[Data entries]
━━━━━━━━━━━━━━━━━━━━━━━━━━━━━━

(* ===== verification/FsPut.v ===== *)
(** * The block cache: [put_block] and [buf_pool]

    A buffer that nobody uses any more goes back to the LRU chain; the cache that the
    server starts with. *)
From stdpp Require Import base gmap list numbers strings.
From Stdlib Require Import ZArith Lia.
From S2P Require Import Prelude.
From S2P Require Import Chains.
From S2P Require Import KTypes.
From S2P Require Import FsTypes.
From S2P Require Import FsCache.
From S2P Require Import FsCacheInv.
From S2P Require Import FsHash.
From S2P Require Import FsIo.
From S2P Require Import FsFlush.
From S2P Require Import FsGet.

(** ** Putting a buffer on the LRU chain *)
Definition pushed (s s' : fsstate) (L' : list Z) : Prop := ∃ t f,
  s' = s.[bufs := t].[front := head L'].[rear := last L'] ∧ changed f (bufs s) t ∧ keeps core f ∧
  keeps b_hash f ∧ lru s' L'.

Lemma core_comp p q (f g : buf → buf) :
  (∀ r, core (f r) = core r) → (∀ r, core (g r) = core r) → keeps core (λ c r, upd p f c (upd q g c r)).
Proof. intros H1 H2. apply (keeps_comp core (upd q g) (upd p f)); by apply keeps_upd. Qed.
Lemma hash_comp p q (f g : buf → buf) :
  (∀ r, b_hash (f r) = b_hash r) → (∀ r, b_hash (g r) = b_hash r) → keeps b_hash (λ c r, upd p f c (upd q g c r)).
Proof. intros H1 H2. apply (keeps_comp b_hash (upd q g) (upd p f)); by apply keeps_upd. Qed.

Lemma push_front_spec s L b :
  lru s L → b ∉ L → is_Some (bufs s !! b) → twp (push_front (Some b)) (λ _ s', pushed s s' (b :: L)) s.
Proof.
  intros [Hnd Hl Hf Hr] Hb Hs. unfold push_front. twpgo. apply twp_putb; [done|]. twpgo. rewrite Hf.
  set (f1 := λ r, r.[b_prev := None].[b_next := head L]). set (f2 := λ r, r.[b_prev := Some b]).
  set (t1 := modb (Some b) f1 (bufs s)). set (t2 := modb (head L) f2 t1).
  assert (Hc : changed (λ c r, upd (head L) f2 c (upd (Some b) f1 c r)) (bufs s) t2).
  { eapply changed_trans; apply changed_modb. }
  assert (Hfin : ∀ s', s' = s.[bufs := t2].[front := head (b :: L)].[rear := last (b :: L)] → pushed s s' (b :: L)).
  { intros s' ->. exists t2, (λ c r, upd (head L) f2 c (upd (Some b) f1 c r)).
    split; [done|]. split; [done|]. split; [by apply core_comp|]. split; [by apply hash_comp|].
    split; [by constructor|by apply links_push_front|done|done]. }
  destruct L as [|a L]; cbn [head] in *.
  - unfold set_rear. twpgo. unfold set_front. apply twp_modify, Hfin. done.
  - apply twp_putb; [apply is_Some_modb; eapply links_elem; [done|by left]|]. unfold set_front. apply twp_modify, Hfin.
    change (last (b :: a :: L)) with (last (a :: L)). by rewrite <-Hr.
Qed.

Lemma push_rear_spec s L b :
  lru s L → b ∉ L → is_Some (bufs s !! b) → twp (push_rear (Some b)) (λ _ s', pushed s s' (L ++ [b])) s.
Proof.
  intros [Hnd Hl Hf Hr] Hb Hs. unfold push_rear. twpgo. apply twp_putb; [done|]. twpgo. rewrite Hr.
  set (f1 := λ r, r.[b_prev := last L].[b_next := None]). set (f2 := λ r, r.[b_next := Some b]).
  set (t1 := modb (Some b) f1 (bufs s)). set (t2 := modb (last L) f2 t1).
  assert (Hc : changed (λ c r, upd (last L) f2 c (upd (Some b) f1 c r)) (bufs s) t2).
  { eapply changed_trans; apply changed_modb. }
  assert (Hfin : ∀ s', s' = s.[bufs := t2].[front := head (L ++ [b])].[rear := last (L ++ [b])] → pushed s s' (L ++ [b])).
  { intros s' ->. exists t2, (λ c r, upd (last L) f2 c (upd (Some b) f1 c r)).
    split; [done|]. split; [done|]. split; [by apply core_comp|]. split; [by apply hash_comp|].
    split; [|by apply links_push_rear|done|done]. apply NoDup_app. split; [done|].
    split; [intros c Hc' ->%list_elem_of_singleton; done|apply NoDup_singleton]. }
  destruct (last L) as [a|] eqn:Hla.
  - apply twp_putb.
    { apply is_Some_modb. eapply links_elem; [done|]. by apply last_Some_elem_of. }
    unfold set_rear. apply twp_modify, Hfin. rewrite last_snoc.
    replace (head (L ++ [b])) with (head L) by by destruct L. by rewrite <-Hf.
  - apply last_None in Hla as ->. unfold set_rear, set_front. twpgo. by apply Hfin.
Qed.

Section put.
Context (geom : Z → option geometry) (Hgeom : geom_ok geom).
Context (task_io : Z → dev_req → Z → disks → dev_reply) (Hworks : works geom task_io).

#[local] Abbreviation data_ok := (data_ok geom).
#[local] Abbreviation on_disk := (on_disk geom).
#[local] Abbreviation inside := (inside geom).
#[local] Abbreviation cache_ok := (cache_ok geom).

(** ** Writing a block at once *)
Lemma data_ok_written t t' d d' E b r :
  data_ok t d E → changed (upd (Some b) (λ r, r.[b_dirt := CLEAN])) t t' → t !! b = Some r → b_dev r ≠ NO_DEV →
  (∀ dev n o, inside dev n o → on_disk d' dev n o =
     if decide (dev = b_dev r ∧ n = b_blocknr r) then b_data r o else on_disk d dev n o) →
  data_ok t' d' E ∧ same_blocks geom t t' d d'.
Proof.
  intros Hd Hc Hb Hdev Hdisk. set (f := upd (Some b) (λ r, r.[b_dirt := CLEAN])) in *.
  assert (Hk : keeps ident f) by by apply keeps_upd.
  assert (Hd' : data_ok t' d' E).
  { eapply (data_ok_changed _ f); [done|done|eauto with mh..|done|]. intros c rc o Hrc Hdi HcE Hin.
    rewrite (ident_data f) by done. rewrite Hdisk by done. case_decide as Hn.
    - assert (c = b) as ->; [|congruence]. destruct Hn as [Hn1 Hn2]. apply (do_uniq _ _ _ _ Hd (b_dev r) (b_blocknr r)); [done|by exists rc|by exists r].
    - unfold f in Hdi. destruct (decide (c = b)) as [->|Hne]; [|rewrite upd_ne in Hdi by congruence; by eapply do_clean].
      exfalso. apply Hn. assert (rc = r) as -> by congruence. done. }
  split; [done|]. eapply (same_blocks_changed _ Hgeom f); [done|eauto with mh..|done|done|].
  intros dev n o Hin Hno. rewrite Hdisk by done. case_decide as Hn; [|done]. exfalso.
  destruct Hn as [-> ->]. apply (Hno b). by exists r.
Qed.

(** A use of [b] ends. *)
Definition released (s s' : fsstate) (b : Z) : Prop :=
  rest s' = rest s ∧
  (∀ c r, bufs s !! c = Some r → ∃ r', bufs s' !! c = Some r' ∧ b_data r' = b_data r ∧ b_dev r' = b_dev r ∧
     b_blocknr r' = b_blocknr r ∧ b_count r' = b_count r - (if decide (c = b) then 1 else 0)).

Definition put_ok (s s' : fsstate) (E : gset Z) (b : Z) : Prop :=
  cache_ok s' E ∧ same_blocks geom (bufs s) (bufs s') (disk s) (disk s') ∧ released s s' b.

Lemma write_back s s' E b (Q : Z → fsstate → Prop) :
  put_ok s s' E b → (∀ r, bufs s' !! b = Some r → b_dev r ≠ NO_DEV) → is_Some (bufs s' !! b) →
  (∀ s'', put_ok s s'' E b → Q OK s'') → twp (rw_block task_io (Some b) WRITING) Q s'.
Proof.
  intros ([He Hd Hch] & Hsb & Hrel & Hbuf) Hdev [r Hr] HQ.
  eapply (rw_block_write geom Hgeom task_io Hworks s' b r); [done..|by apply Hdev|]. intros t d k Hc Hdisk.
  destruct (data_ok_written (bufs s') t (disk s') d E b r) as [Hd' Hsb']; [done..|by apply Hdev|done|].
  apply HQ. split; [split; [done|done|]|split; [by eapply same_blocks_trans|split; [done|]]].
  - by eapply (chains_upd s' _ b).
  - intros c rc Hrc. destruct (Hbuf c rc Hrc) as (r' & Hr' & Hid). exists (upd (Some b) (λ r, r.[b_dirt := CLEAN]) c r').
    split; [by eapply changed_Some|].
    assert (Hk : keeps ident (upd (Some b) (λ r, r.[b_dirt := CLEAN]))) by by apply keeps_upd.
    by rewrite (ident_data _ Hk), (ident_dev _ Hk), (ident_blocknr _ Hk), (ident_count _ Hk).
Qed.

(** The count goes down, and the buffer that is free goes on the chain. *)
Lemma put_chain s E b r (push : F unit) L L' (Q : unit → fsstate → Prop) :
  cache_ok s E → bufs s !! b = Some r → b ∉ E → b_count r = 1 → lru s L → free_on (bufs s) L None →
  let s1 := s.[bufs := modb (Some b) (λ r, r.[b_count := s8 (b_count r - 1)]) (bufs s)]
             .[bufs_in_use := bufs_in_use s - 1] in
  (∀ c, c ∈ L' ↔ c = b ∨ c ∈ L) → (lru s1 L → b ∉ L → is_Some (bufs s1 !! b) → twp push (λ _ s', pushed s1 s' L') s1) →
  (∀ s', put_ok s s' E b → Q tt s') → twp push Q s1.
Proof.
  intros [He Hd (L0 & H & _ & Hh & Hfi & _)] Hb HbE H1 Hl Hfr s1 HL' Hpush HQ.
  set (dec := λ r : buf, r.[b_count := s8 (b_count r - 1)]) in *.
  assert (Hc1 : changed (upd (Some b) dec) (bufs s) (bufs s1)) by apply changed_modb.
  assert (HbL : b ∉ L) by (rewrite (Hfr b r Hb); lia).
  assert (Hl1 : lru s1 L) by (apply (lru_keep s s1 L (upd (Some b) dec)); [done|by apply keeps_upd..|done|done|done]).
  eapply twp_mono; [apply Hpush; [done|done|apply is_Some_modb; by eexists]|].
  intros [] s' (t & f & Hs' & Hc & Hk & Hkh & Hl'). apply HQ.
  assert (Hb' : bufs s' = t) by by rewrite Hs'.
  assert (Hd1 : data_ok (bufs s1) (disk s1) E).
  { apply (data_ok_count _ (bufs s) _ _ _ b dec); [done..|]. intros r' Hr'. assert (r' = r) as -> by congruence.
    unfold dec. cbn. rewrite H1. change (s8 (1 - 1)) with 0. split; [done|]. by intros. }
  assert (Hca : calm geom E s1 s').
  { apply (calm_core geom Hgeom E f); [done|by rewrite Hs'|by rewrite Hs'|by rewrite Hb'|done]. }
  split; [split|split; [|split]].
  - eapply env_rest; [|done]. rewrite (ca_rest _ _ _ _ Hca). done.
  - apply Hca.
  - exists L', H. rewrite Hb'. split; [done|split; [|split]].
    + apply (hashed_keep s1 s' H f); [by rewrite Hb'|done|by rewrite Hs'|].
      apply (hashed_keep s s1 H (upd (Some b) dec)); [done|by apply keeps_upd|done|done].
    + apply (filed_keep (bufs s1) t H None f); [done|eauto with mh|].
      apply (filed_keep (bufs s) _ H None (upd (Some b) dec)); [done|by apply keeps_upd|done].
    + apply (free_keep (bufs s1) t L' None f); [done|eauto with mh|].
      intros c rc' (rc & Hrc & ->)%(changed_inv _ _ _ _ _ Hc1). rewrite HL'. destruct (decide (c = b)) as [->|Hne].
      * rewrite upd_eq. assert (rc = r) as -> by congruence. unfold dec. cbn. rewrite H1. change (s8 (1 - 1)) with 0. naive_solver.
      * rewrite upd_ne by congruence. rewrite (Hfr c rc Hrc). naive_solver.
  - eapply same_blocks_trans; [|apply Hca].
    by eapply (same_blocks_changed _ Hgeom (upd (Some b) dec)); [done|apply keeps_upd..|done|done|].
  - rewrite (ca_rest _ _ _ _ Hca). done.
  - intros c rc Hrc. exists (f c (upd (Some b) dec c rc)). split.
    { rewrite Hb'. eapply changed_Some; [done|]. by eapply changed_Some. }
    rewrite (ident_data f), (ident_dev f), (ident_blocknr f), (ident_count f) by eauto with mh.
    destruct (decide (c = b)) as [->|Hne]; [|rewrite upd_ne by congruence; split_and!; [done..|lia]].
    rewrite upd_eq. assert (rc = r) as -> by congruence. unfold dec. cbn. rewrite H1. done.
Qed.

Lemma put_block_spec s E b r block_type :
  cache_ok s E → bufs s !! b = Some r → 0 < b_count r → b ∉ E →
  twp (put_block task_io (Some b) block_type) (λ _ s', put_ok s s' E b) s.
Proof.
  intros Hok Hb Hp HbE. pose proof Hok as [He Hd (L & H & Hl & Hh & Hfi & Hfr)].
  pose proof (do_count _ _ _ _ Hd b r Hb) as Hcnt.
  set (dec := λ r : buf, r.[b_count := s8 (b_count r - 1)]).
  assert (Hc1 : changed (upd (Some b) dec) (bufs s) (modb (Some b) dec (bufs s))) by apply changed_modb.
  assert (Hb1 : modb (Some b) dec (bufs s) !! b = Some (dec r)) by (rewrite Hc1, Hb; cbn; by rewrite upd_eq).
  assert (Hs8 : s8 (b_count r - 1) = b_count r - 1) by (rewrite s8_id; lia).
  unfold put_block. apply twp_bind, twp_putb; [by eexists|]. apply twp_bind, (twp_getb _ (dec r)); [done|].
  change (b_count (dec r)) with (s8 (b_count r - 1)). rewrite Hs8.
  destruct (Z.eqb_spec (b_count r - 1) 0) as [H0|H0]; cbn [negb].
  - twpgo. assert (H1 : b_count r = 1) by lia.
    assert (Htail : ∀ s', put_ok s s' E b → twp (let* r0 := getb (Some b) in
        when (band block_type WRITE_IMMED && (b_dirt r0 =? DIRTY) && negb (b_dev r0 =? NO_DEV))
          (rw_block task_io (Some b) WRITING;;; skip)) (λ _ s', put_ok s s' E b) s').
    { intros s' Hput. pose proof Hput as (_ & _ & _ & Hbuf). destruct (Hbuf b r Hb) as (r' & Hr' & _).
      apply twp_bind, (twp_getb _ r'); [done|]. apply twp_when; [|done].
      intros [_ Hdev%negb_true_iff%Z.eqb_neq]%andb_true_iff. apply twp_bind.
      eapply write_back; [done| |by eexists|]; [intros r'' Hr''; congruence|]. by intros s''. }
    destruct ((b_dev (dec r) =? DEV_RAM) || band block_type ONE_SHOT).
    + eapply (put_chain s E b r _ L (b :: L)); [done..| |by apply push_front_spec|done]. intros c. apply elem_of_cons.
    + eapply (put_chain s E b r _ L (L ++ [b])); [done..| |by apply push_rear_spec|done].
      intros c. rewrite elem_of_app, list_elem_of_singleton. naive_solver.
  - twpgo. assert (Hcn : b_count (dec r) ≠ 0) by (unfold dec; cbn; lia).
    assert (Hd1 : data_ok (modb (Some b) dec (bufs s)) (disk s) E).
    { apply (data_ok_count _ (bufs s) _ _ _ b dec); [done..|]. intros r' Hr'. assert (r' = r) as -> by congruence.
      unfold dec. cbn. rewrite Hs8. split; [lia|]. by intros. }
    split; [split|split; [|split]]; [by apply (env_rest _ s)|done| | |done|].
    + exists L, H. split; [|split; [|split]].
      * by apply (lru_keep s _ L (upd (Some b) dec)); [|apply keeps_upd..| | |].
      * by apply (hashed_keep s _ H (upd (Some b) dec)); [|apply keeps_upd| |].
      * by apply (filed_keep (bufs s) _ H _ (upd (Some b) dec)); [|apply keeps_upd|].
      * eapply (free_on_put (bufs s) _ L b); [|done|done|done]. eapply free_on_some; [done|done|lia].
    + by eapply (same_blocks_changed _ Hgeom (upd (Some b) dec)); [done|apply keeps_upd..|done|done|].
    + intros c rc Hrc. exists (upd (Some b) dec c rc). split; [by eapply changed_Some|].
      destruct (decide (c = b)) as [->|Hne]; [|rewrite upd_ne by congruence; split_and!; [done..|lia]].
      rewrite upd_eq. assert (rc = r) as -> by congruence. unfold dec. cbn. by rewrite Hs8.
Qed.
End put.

━━━━━━━━━━━━━━━━━━━━━━━━━━━━━━

WHAT IS EXPECTED:
Reproduce each line of the records in which the word "Require" appears.

EXERCISE ANSWER:
From stdpp Require Import base gmap list numbers strings.
From Stdlib Require Import ZArith Lia.
From S2P Require Import Prelude.
From S2P Require Import Chains.
From S2P Require Import KTypes.
From S2P Require Import FsTypes.
From S2P Require Import FsCache.
From S2P Require Import FsCacheInv.
From S2P Require Import FsHash.
From S2P Require Import FsIo.
From S2P Require Import FsFlush.
From S2P Require Import FsGet.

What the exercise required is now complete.